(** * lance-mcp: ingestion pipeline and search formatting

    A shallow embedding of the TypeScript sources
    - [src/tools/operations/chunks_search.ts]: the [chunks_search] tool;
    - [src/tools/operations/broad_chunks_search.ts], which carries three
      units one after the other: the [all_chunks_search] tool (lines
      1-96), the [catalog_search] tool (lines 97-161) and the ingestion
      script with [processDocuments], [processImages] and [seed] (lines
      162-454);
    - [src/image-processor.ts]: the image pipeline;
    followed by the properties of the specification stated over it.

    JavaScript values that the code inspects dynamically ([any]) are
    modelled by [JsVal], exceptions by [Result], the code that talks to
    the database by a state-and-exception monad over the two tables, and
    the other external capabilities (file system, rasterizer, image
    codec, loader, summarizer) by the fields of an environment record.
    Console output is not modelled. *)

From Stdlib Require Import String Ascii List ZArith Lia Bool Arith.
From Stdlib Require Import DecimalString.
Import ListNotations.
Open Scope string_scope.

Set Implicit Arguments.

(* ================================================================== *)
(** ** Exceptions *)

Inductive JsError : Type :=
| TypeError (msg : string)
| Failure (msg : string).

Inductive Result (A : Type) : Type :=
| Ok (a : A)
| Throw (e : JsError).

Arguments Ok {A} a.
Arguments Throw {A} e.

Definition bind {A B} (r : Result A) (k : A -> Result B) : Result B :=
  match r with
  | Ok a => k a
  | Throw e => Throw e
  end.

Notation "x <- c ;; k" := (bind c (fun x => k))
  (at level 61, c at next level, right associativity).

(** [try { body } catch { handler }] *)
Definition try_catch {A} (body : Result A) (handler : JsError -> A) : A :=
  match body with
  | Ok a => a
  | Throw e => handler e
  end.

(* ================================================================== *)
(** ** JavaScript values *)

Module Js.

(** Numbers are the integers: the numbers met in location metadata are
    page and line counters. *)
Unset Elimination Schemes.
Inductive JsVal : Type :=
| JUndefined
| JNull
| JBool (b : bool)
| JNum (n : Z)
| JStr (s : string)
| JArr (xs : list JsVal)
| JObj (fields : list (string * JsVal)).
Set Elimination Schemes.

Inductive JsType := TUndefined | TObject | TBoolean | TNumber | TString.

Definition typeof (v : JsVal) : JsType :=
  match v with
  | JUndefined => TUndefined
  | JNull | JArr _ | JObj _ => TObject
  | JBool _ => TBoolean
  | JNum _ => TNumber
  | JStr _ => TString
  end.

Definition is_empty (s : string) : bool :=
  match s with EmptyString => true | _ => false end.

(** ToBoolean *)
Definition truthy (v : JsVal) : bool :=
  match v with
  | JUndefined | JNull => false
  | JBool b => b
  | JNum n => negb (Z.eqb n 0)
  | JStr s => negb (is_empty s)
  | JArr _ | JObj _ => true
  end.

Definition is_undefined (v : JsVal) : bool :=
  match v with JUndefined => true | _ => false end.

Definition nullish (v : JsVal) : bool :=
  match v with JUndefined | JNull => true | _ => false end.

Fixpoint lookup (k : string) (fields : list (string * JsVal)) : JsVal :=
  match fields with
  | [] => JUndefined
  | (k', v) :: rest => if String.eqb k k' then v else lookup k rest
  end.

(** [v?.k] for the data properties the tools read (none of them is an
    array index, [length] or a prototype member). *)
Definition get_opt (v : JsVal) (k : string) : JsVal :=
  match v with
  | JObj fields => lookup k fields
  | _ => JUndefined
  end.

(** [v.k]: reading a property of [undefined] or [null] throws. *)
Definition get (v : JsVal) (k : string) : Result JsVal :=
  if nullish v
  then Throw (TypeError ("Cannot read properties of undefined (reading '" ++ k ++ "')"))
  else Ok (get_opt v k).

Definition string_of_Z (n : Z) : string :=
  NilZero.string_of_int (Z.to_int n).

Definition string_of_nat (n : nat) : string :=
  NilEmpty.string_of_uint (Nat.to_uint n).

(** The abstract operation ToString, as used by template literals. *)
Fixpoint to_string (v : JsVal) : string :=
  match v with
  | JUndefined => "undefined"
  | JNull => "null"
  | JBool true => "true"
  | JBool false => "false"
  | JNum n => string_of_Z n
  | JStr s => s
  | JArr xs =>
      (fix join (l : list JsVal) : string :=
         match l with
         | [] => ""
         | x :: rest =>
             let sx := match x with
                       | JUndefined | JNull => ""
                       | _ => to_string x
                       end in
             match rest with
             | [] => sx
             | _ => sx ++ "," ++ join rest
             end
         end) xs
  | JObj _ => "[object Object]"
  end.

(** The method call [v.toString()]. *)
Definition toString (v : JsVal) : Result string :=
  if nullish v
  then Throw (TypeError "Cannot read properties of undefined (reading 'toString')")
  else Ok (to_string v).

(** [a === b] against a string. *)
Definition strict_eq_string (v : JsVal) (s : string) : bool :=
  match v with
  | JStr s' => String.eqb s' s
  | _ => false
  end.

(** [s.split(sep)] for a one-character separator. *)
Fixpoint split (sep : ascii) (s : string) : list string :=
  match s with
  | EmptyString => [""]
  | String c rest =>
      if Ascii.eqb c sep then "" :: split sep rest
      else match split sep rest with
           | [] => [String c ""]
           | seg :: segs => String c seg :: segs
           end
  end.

**********

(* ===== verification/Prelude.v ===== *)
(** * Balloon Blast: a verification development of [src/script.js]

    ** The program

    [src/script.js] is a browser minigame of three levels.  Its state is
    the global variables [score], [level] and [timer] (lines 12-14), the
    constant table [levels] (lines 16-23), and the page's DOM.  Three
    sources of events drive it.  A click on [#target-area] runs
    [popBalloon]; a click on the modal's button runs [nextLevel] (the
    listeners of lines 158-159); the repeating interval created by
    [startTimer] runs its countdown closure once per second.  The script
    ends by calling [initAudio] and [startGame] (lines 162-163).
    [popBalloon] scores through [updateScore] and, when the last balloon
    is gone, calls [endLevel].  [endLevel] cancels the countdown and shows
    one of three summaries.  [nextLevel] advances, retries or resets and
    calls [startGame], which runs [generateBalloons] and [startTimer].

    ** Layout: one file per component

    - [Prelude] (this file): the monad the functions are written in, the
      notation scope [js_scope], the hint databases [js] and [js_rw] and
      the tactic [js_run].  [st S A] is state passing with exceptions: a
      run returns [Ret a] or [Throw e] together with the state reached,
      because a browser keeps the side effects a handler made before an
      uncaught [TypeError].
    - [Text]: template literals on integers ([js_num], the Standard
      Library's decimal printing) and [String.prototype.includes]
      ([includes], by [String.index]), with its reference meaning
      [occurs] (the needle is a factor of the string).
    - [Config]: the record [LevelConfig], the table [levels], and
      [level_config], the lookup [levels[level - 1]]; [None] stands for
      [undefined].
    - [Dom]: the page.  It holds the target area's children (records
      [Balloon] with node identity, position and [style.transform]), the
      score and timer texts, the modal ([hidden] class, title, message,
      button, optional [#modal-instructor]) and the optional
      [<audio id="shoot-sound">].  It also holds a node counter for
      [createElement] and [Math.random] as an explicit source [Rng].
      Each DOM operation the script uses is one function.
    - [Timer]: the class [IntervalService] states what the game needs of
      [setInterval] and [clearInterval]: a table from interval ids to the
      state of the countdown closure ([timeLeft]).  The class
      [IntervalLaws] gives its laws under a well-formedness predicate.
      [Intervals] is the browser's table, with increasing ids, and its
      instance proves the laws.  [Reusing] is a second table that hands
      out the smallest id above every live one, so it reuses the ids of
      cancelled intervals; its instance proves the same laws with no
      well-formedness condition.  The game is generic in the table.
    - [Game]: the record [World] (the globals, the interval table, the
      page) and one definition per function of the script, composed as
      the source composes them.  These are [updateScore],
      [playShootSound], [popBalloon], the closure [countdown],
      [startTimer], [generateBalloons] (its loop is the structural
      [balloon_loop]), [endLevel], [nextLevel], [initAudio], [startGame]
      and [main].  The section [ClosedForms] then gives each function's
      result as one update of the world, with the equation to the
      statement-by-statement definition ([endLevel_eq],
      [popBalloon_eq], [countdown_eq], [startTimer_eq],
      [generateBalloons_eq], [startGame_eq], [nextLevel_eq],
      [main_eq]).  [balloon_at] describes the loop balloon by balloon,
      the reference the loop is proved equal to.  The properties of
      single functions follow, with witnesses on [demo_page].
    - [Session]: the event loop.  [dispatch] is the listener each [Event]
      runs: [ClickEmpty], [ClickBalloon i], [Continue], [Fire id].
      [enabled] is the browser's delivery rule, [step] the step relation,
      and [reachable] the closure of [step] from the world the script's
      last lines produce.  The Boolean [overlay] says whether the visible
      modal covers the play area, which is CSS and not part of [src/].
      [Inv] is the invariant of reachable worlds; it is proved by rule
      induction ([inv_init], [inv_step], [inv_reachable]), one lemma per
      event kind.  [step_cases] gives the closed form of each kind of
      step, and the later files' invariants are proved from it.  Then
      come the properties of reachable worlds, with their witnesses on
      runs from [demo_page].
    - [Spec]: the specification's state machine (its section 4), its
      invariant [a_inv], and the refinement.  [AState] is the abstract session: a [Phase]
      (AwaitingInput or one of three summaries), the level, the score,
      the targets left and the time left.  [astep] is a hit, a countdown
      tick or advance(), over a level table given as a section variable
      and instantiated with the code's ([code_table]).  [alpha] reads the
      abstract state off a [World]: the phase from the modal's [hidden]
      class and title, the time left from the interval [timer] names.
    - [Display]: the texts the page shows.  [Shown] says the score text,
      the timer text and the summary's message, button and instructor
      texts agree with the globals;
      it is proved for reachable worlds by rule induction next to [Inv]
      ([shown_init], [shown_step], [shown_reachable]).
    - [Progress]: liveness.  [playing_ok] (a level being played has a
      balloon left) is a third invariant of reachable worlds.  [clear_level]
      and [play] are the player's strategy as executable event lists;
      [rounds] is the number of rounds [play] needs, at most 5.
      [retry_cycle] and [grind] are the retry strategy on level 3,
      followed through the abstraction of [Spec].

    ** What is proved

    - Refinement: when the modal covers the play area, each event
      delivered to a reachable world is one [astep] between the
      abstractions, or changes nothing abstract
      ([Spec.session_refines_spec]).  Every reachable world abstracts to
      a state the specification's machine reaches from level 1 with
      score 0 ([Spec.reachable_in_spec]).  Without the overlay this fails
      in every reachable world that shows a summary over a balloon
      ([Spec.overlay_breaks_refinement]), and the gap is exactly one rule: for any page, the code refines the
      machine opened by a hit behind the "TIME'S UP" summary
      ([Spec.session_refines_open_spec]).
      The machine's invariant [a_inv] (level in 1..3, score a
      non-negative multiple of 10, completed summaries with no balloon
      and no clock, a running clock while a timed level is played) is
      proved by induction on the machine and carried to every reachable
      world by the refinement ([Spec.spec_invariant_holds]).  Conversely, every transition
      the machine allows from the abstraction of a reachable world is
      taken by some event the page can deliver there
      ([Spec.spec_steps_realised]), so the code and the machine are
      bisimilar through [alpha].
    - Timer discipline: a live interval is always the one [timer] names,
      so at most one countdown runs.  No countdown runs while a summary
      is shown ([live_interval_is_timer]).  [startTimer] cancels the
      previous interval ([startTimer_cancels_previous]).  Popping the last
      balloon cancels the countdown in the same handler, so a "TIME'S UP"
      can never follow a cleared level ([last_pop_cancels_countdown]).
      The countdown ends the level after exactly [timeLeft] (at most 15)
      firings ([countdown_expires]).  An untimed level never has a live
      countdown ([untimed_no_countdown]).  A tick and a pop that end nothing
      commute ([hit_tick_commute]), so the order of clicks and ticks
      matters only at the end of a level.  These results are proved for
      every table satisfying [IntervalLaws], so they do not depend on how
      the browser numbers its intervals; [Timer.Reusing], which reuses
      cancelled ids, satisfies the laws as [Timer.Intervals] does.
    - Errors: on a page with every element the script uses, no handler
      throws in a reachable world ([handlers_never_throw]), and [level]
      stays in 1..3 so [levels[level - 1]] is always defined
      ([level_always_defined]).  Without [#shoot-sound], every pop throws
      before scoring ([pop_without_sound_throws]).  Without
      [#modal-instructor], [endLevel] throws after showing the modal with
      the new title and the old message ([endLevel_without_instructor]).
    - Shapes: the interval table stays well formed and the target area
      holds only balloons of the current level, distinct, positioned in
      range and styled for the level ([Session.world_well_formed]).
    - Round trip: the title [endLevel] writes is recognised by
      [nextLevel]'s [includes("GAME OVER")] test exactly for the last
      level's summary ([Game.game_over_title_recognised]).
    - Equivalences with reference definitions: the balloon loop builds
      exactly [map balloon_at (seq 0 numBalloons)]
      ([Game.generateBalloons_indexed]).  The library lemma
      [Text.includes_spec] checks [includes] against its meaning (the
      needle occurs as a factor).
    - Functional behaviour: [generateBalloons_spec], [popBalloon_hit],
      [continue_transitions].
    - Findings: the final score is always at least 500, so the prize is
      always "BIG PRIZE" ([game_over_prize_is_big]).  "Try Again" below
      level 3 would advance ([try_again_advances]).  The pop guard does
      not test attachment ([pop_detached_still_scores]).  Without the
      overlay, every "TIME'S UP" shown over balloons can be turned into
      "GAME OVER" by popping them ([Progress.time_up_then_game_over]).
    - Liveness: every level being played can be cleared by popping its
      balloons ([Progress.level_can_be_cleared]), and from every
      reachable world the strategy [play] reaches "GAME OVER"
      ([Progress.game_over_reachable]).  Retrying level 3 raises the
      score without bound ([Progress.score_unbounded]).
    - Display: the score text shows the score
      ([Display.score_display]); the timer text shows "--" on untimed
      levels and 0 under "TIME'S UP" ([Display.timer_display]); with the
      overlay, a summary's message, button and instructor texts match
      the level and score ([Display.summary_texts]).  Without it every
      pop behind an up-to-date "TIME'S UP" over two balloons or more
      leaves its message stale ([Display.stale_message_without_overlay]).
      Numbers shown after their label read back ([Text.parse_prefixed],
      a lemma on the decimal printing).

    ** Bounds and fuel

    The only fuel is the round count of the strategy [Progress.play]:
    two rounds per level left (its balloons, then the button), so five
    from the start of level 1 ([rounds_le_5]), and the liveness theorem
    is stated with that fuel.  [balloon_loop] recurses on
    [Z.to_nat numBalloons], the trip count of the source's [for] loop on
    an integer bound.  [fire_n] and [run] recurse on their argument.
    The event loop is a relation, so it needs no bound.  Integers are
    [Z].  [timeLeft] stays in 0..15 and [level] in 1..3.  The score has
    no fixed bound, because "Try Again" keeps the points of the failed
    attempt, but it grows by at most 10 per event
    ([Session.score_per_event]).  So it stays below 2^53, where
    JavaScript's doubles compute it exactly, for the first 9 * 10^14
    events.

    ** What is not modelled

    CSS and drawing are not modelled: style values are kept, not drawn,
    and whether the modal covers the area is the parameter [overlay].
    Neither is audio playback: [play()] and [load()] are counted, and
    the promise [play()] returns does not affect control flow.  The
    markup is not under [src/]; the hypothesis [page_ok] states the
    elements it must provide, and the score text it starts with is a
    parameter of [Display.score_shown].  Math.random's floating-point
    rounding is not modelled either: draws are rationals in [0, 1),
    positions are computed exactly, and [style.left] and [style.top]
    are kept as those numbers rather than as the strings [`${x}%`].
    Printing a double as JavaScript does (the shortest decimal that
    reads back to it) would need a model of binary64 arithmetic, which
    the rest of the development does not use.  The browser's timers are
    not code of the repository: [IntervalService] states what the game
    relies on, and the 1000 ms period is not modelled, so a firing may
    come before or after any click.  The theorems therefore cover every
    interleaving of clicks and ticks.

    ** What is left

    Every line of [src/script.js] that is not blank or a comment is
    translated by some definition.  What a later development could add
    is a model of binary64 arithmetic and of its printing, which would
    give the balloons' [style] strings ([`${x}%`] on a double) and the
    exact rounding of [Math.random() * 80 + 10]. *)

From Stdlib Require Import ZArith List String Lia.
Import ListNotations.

**********

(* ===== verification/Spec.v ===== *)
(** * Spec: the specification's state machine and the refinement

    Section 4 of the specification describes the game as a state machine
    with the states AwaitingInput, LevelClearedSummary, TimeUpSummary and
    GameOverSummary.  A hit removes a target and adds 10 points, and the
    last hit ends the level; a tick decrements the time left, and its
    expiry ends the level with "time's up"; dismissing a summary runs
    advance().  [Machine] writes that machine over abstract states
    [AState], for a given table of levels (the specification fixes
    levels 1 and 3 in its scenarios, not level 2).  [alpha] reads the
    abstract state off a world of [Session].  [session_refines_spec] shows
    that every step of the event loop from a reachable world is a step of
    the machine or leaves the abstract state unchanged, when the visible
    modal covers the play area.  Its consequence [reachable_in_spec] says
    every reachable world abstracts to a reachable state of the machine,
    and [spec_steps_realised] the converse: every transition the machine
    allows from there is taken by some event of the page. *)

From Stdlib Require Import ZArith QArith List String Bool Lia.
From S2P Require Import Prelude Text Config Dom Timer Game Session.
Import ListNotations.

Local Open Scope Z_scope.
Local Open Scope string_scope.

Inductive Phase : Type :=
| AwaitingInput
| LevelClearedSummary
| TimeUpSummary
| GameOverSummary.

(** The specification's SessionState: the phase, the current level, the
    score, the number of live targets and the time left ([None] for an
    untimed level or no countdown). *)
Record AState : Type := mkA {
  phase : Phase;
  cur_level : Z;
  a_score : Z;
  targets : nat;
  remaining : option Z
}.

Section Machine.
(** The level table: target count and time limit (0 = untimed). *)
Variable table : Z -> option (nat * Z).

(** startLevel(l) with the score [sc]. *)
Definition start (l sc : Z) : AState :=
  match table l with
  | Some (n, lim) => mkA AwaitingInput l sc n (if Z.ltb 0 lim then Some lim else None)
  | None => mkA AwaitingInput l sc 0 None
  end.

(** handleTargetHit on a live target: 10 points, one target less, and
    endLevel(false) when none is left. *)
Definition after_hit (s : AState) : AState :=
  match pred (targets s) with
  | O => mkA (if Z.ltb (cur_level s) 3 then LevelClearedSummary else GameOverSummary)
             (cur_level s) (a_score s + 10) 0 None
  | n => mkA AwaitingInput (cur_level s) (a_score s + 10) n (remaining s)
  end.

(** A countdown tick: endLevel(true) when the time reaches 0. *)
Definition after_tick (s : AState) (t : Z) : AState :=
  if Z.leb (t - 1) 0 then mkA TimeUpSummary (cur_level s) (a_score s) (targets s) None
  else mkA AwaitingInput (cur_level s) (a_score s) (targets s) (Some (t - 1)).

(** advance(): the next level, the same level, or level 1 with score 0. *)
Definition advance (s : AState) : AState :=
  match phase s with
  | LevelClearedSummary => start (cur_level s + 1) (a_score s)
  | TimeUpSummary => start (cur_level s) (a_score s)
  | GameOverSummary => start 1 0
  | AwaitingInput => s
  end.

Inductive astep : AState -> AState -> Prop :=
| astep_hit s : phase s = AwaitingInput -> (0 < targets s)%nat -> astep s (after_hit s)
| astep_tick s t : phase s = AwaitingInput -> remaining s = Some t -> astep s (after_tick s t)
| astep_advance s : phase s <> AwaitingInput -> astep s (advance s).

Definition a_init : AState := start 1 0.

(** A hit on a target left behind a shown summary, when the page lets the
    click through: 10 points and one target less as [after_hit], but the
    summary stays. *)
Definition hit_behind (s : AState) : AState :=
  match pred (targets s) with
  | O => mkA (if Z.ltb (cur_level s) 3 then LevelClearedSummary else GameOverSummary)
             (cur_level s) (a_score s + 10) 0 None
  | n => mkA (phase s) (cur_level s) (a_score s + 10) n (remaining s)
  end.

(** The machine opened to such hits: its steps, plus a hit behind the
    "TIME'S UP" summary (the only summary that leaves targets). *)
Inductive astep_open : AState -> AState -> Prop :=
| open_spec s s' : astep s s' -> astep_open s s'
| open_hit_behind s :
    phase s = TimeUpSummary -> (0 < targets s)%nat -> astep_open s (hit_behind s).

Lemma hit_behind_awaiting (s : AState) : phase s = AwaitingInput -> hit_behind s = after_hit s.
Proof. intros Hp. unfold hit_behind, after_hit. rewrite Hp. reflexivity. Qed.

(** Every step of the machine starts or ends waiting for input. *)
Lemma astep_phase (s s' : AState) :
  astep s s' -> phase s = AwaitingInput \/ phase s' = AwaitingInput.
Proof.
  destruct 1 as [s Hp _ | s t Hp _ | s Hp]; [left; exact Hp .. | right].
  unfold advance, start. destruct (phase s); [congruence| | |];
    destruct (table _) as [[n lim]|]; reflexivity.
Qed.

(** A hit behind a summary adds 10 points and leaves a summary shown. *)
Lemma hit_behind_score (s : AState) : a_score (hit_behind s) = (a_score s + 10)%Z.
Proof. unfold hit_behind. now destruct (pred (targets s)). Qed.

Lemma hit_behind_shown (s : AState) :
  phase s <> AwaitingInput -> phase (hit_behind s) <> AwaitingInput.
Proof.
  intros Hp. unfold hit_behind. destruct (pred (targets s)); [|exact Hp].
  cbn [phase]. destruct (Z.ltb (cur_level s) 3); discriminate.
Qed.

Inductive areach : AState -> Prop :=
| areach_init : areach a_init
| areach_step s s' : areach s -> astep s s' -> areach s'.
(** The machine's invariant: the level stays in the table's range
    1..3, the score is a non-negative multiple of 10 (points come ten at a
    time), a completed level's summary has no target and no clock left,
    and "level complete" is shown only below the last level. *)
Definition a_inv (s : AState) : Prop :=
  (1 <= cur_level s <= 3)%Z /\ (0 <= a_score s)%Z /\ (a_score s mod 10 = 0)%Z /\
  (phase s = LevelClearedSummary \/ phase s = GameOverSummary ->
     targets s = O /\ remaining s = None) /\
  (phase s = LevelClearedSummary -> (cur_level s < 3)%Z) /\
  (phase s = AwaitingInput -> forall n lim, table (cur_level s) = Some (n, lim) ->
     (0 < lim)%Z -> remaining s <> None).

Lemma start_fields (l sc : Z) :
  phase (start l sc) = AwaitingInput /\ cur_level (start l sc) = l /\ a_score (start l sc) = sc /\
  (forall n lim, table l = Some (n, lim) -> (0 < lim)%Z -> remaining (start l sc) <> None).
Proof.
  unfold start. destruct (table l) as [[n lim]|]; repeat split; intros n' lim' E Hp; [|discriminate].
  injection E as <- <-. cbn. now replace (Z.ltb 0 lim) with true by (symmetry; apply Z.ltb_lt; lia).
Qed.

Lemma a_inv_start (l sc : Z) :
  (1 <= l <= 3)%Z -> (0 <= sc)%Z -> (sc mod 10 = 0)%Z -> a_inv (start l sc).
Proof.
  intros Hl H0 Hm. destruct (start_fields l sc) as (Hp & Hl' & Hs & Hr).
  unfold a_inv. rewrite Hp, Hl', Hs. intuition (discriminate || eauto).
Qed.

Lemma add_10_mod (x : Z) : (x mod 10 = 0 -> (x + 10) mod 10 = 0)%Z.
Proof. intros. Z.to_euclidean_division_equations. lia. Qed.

**********

Would you please repeat exactly the lines above, starting at the line with "click through: 10" and stopping at the line with "(** Every step", both included?

### RESULT FOR THIS EXERCISE
    click through: 10 points and one target less as [after_hit], but the
    summary stays. *)
Definition hit_behind (s : AState) : AState :=
  match pred (targets s) with
  | O => mkA (if Z.ltb (cur_level s) 3 then LevelClearedSummary else GameOverSummary)
             (cur_level s) (a_score s + 10) 0 None
  | n => mkA (phase s) (cur_level s) (a_score s + 10) n (remaining s)
  end.

(** The machine opened to such hits: its steps, plus a hit behind the
    "TIME'S UP" summary (the only summary that leaves targets). *)
Inductive astep_open : AState -> AState -> Prop :=
| open_spec s s' : astep s s' -> astep_open s s'
| open_hit_behind s :
    phase s = TimeUpSummary -> (0 < targets s)%nat -> astep_open s (hit_behind s).

Lemma hit_behind_awaiting (s : AState) : phase s = AwaitingInput -> hit_behind s = after_hit s.
Proof. intros Hp. unfold hit_behind, after_hit. rewrite Hp. reflexivity. Qed.

(** Every step of the machine starts or ends waiting for input. *)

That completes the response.